Expression, localization and functions in acrosome reaction and sperm motility of CaV3.1 and CaV3.2 channels in sperm cells: An evaluation from CaV3.1 and CaV3.2 deficient mice

In spermatozoa, voltage‐dependent calcium channels (VDCC) have been involved in different cellular functions like acrosome reaction (AR) and sperm motility. Multiple types of VDCC are present and their relative contribution is still a matter of debate. Based mostly on pharmacological studies, low‐voltage‐activated calcium channels (LVA‐CC), responsible of the inward current in spermatocytes, were described as essential for AR in sperm. The development of CaV3.1 or CaV3.2 null mice provided the opportunity to evaluate the involvement of such LVA‐CC in AR and sperm motility, independently of pharmacological tools. The inward current was fully abolished in spermatogenic cells from CaV3.2 deficient mice.
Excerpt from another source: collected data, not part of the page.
(* ===== verification/VerbBuiltins.v ===== *)
(** * The built-in functions on verbs (verbs.c)

    Conventions as in PropBuiltins.  The parser, which yacc generates from
    parser.y, is a parameter of [bf_set_verb_code]: the program or nothing, and
    the list of errors.  [same] is the comparison of pointers in
    [verbcasecmp]; [numeric] is the server option
    "support_numeric_verbname_strings". *)

From S2P Require Import Prelude Utf CString Values Streams Functions Lists Db Links Hierarchy Attributes Words Preps Verbs Properties PropView PropChange ChangeParent Objects Database Authority ListBuiltins PropBuiltins.

(** ** Definitions *)

Definition bf_verbs (arglist : list Var) (progr : Z) (d : db) : option package :=
  match arglist with
  | [VObj oid] =>
      if negb (valid d oid) then Some (make_error_pack E_INVARG)
      else
        allows ← db_object_allows d oid progr FLAG_READ;
        if negb allows then Some (make_error_pack E_PERM)
        else
          n ← db_count_verbs d oid;
          r ← new_list n;
          '((a, _), _) ← db_for_all_verbs d oid add_name (Some r, 0);
          a ← a; l ← finish a; Some (make_var_pack (VList l))
  | _ => None
  end.

Definition verb_letters : list (Z * Z) := [(VF_READ, 114); (VF_WRITE, 119); (VF_EXEC, 120); (VF_DEBUG, 100)].
(** A step from [s] to [s'] puts out [i], leaving the labels [N] to be defined,
    and moves the stack by [n], using at most [d] places above it. *)
Record ext (B : list Z) (s : State) (i : list item) (N : list (nat * Z)) (s' : State) (n d : Z) : Prop := {
  x_adds : forall i0 X, holds s i0 B X -> holds s' (i0 ++ i) B (N ++ X);
  x_bytes : num_bytes s' = num_bytes s + ilen i;
  x_cur : cur_stack s' = cur_stack s + n;
  x_max : cur_stack s <= max_stack s -> max_stack s' = Z.max (max_stack s) (cur_stack s + d);
  x_high : n <= d;
  x_saved : saved_stack s' = saved_stack s;
  x_loops : Forall2 same_loop (loops s) (loops s');
  x_chains : chains s -> chains s';
  x_nexts : nexts s `prefix_of` nexts s';
  x_lits_ok : lits_ok s -> lits_ok s';
  x_lits : g_literals (gstate s) `prefix_of` g_literals (gstate s');
  x_forks : g_fork_vectors (gstate s) `prefix_of` g_fork_vectors (gstate s')
}.

(** The computation succeeds. *)
Definition runs {A} (m : M A) (s : State) (Q : A -> State -> Prop) : Prop := exists a s', m s = Some (a, s') /\ Q a s'.

Definition set_saved (v : Z) (s : State) : State := with_stack (cur_stack s) (max_stack s) v s.

(** What the steps that put out one byte have in common. *)
Record puts (s : State) (x : item) (fx : list Fixup) (s' : State) : Prop := {
  u_bytes : cbytes s' = cbytes s ++ [old_byte x];
  u_fixups : fixups s' = fixups s ++ fx;
  u_loops : loops s' = loops s;
  u_lits : g_literals (gstate s) `prefix_of` g_literals (gstate s');
  u_forks : g_fork_vectors (gstate s) `prefix_of` g_fork_vectors (gstate s');
  u_lits_ok : lits_ok s -> lits_ok s';
  u_refs : forall k v, x = Ref k v -> 0 <= v < ref_bound s' k;
  u_literals : num_literals s' = num_literals s + count FIXUP_LITERAL [x];
  u_nforks : num_forks s' = num_forks s + count FIXUP_FORK [x];
  u_var_refs : num_var_refs s' = num_var_refs s + count FIXUP_VAR_REF [x];
  u_labels : num_labels s' = num_labels s + count FIXUP_LABEL [x];
  u_stacks : num_stacks s' = num_stacks s;
  u_cur : cur_stack s' = cur_stack s;
  u_max : max_stack s' = max_stack s;
  u_saved : saved_stack s' = saved_stack s;
  u_len : length fx = length (holes 0 [x])
}.

(** The state after a fixup that counts as [x]. *)
Definition with_hole (f : Fixup) (s : State) : State :=
  with_code (cbytes s ++ [0]) (fixups s ++ [set_pc (num_bytes s) f]) s.

Definition new_fixup (kind : fixup_kind) (value next : Z) (s : State) : Fixup :=
  mkFixup kind 0 value (num_literals s) (num_forks s) (num_var_refs s) (num_labels s) (num_stacks s) next.

(** Defining the labels of a chain. *)
Definition resolve (s : State) (ch : list nat) (fx : list Fixup) : list Fixup :=
  imap (fun k f => if bool_decide (k ∈ ch) then set_target s f else f) fx.

(** What a definition leaves alone. *)
Record quiet (s s' : State) : Prop := {
  q_bytes : num_bytes s' = num_bytes s;
  q_cur : cur_stack s' = cur_stack s;
  q_saved : saved_stack s' = saved_stack s;
  q_loops : loops s' = loops s;
  q_nexts : nexts s' = nexts s;
  q_gstate : gstate s' = gstate s
}.
Lemma good_asgn lhs rhs : (forall sc, lhs <> EXPR_SCATTER sc) -> good_lv lhs -> good rhs -> good (EXPR_ASGN lhs rhs).
Proof.
  intros Hns IH1 IH2 B inx s Hwf Hr. unfold gen_ok.
  assert (Ew : wf_e inx (EXPR_ASGN lhs rhs) = wf_lv inx false lhs && wf_e inx rhs) by (destruct lhs; done || by destruct (Hns scatter)).
  assert (Ed : depth_e (EXPR_ASGN lhs rhs) = Z.max (depth_lv lhs false) (lv_size lhs false + depth_e rhs)) by (destruct lhs; done || by destruct (Hns scatter)).
  assert (Eg : generate_expr (EXPR_ASGN lhs rhs) = (
      push_lvalue lhs false;;
      generate_expr rhs;;
      (if is_indexed lhs then emit_byte OP_PUT_TEMP else mret tt);;
      assign_loop lhs;;
      (if is_indexed lhs then emit_byte OP_POP;; emit_byte OP_PUSH_TEMP else mret tt))) by (destruct lhs; done || by destruct (Hns scatter)).
  rewrite Ew in Hwf. apply andb_true_iff in Hwf as [Hw1 Hw2]. rewrite Ed in *. rewrite Eg. destruct Hr as (Hc & Hd & Hl & Hsv). depths.
  use (IH1 B) i1 s1 X1 C1. use (IH2 B) i2 s2 X2 C2.
  apply runs_bind. apply (runs_mono _ _ (fun _ s3 => ext B s2 (if is_indexed lhs then [Op OP_PUT_TEMP] else []) [] s3 0 0)).
  { destruct (is_indexed lhs); [apply (emit_runs B); byte|apply runs_ret, ext_refl]. }
  intros [] s3 X3. note X3. apply runs_bind. eapply runs_mono; [by apply (assign_runs B inx lhs false)|cbn beta]. intros [] s4 (i3 & X4 & C3). note X4.
  apply (runs_mono _ _ (fun _ s5 => ext B s4 (if is_indexed lhs then [Op OP_POP; Op OP_PUSH_TEMP] else []) [] s5 0 0)).
  { destruct (is_indexed lhs); [|apply runs_ret, ext_refl]. clear X1 X2 X3 X4. one (emit_runs B) s5 X5. one (emit_runs B) s6 X6. ext_done. }
  intros [] s5 X5. note X5.
  eexists. split; [ext_done|]. intros L HL.
  assert (HC1 := C1 L ltac:(solve_prefix)).
  assert (HC2 : code_e L (num_bytes s + ilen i1) (cur_stack s + lv_size lhs false) (saved_stack s) rhs i2) by code_at C2.
  destruct lhs; try discriminate Hw1; cbn [code_e]; exists i1, i2, i3; (split; [reflexivity|split; [exact HC1|split; [exact HC2|exact C3]]]).
Qed.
This current is thus only due to CaV3.2 channels. We showed that CaV3.2 channels were maintained in sperm by Western‐blot and immunohistochemistry experiments. Calcium imaging experiments revealed that calcium influx in response to KCl was reduced in CaV3.2 null sperm in comparison to control cells, demonstrating that CaV3.2 channels were functional. On the other hand, no difference was noticed in calcium signaling induced by zona pellucida. Moreover, neither biochemical nor functional experiments, suggested the presence of CaV3.1 channels in sperm. Despite the CaV3.2 channels contribution in KCl‐induced calcium influx, the reproduction parameters remained intact in CaV3.2 deficient mice. These data demonstrate that in sperm, besides CaV3.2 channels, other types of VDCC are activated during the voltage‐dependent calcium influx of AR, these channels likely belonging to high‐voltage activated Ca2+ channels family. The conclusion is that voltage‐dependent calcium influx during AR is due to the opening of redundant families of calcium channels. J. Cell. Physiol. 212:753–763, 2007. © 2007 Wiley‐Liss, Inc.